### **Importing Dependencies**

In [1]:
import pandas as pd
import re

### **Loading Dataset**

In [2]:
df=pd.read_csv("E:\\SCP Judgements\\Small Corpus (Metadata incl.)\\CSV\\SCP_Judgements_with_Metadata.csv")

### **Text Preprocessing**

In [3]:
# Define preprocessing functions
def remove_rows_with_urdu_title(df):
    # Convert titles to lowercase and check if "urdu" or "translation" is present
    mask = df['title'].str.lower().str.contains('urdu|translation')
    # Remove rows where the mask is True
    return df[~mask]

def remove_non_textual_elements(text):
    # Remove page numbers, non-English characters, etc.
    text = re.sub(r'\bPage \d+\b', '', text)  # Removes "Page X" if present
    text = re.sub(r'[^\x00-\x7F\n]+', ' ', text)  # Retain newlines while removing other non-ASCII characters
    return text

def normalize_whitespace(text):
    # Replace two or more spaces with a single space
    text = re.sub(r' {2,}', ' ', text)
    # Additional step: Replace ' \n ' with '\n'
    text = text.replace(' \n', '\n')
    text = text.replace('\n ', '\n')
    # Limit line breaks to a maximum of five consecutive line breaks
    text = re.sub(r'(\n{5,})', '\n\n\n\n', text)

    return text  # Remove leading/trailing whitespace

def deduplicate_phrases(text):
    # Define a list of redundant phrases to remove
    redundant_phrases = [
        "in the supreme court of pakistan",
        "approved for reporting",
        "in the court of law"
    ]

    # Create a regex pattern from the phrases
    pattern = r'\b(?:' + '|'.join(map(re.escape, redundant_phrases)) + r')\b'

    # Replace redundant phrases with an empty string
    text = re.sub(pattern, '', text, flags=re.IGNORECASE)
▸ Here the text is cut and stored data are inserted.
(** * Gemara policy resolver and control-file validator

    A shallow embedding of [tools/gemara-resolve-example.py] (the policy
    resolver) and [tools/validate-control-files.py] (the cross-reference
    validator), with the properties of their merge, naming, extraction and
    validation algorithms.

    Conventions of the embedding.
    - A Python [str] is a [string]: the sequence of its UTF-8 bytes.  The
      operations used by the two scripts (equality, concatenation, splitting
      on a dot, matching against the ASCII double quote and slash,
      ordering by code point) act on the UTF-8 bytes exactly as they act on
      the code points.
    - A dictionary key read with [d.get(k)] is an [option] field ([None]: the
      key is absent); a key read with [d.get(k, [])] that is only ever
      iterated is a list (absent: empty); a key read with [d[k]] is a plain
      field.
    - A document returned by [json.load] is a [json] value, objects being
      finite maps from strings.
    - A raised exception is a [Raise] in the [result] monad.
    - Writing a file is an operation of the file system, which the generator
      that writes takes as a parameter: it yields the directory after the
      call and the exception raised, if any. *)

From stdpp Require Import gmap strings list sorting.
From Stdlib Require Import Ascii QArith.
Close Scope Q_scope.
Set Warnings "-register-all".

(** ** Python primitives *)

Module Py.

(** Exceptions the modelled code can raise. *)
Inductive exn :=
| AttributeError (msg : string)
| TypeError (msg : string)
| OSError (msg : string).

Inductive result (A : Type) :=
| Ok (a : A)
| Raise (e : exn).
Global Arguments Ok {A} a.
Global Arguments Raise {A} e.

Global Instance result_ret : MRet result := fun A a => Ok a.
Global Instance result_bind : MBind result := fun A B f m =>
  match m with
  | Ok a => f a
  | Raise e => Raise e
  end.

(** A [for] loop whose body updates the loop state [S] and may raise. *)
Fixpoint for_each {S A : Type} (body : S -> A -> result S)
    (l : list A) (s : S) : result S :=
  match l with
  | [] => Ok s
  | x :: l' => s' ← body s x; for_each body l' s'
  end.

(** A loop body that only appends to the list it is given. *)
Definition appends {S A : Type} (body : list S -> A -> result (list S))
    : Prop :=
  forall acc x, body acc x = (seg ← body [] x; Ok (acc ++ seg)).

(** [f"{x}"] for a value that is a string or [None]. *)
Definition py_str (x : option string) : string :=
  match x with
  | Some s => s
  | None => "None"
  end.

(** [s.split(sep)] for a separator of one character. *)
Fixpoint split (sep : ascii) (s : string) : list string :=
  match s with
  | EmptyString => [EmptyString]
  | String c s' =>
      if bool_decide (c = sep) then EmptyString :: split sep s'
      else match split sep s' with
           | h :: t => String c h :: t
           | [] => [String c EmptyString]
           end
  end.

(** [l[-1]] of a list that [split] returned (never empty). *)
Definition last_item (l : list string) : string := List.last l EmptyString.

(** [s.startswith(p)], returning what follows the prefix. *)
Fixpoint strip_prefix (p s : string) : option string :=
  match p with
  | EmptyString => Some s
  | String a p' =>
      match s with
      | String b s' => if bool_decide (a = b) then strip_prefix p' s' else None
      | EmptyString => None
      end
  end.

(** The longest prefix of [s] without the character [stop] (what the
    greedy class [[^stop]*] consumes), and the rest. *)
Fixpoint span_not (stop : ascii) (s : string) : string * string :=
  match s with
  | EmptyString => (EmptyString, EmptyString)
  | String c s' =>
      if bool_decide (c = stop) then (EmptyString, s)
      else let '(a, b) := span_not stop s' in (String c a, b)
  end.

End Py.
Import Py.

(** ** The policy resolver ([gemara-resolve-example.py]) *)

Module Resolver.

(** An entry of a base control's ["assessment-requirements"]. *)
Record AssessmentRequirement := {
  ar_id : string;
  ar_text : string;
  ar_applicability : option (list string)
}.

(** An entry of ["assessment-requirement-modifications"]. *)
Record AssessmentMod := {
  am_target_id : option string;
  am_text : option string;
  am_applicability : option (list string)
}.

(** An entry of ["control-modifications"]. *)
Record ControlMod := {
  cm_target_id : option string;
  cm_title : option string;
  cm_objective : option string
}.

(** An entry of ["control-references"]. *)
Record ControlRef := {
  reference_id : option string;
  control_modifications : list ControlMod;
  assessment_requirement_modifications : list AssessmentMod
}.

Record Policy := {
  metadata_id : string;
  control_references : list ControlRef
}.

(** A requirement of a resolved control: either a base requirement kept
    as it is, or a dictionary built from a modification, whose ["id"] is
    [mod.get("target-id")]. *)
Record Requirement := {
  req_id : option string;
  req_text : string;
  req_applicability : option (list string)
}.

(** A control, base ([R := AssessmentRequirement]) or resolved
    ([R := Requirement]). *)
Record Control (R : Type) := {
  c_id : option string;
  c_catalog_id : option string;
  c_title : option string;
  c_objective : option string;
  c_assessment_requirements : list R
}.
Global Arguments c_id {R} _.
Global Arguments c_catalog_id {R} _.
Global Arguments c_title {R} _.
Global Arguments c_objective {R} _.
Global Arguments c_assessment_requirements {R} _.

(** An element of the list [resolve_assessment_requirements] returns. *)
Record ResolvedRequirement := {
  requirement_id : option string;
  control_id : option string;
  catalog_id : option string;
  policy_id : string;
  text : string;
  applicability : list string;
  is_modified : bool;
  base_requirement_id : option string;
  gemara_url : string;
  base_requirement_url : string;
  control_title : option string;
  control_objective : string
}.

(** [f"gemara://policies/{policy_id}/controls/{control_id}/requirements/{requirement_id}"] *)
Definition canonicalUrl (policyId controlId requirementId : string) : string :=
  "gemara://policies/" +:+ policyId +:+ "/controls/" +:+ controlId
    +:+ "/requirements/" +:+ requirementId.

(** [f"gemara://controls/{catalog_id}/{control_id}/requirements/{requirement_id}"] *)
Definition baseUrl (catalogId controlId requirementId : string) : string :=
  "gemara://controls/" +:+ catalogId +:+ "/" +:+ controlId
    +:+ "/requirements/" +:+ requirementId.

(** [_get_base_control]: the placeholder catalog of the script. *)
Definition _get_base_control (catalog_id control_id : option string)
    : Control AssessmentRequirement :=
  {| c_id := control_id;
     c_catalog_id := catalog_id;
     c_title := Some ("Base Control " +:+ py_str control_id);
     c_objective := Some ("Base control objective for " +:+ py_str control_id);
     c_assessment_requirements :=
       [ {| ar_id := py_str control_id +:+ ".TR01";
            ar_text := "Base assessment requirement text";
            ar_applicability := Some ["default"] |} ] |}.

(** [resolved_reqs.append(base_req)]: a base requirement kept as it is. *)
Definition keep (base_req : AssessmentRequirement) : Requirement :=
  {| req_id := Some (ar_id base_req);
     req_text := ar_text base_req;
     req_applicability := ar_applicability base_req |}.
    # Remove extra whitespace but keep newlines intact
    text = re.sub(r' +', ' ', text)  # Replace multiple spaces with a single space
    return text.strip()  # Keep leading/trailing spaces without affecting newlines

def preprocess_text(text):
    text = remove_non_textual_elements(text)
    text = normalize_whitespace(text)
    text = text.lower()  # Convert to lowercase
    text = deduplicate_phrases(text)
    return text

# Manually fill one missing date
df.iloc[263,5]="28-11-2022"

# Removing Completely/Partially Urdu Documents
df=remove_rows_with_urdu_title(df)

# Apply preprocessing to the 'content' column
df['Content'] = df['content'].apply(preprocess_text)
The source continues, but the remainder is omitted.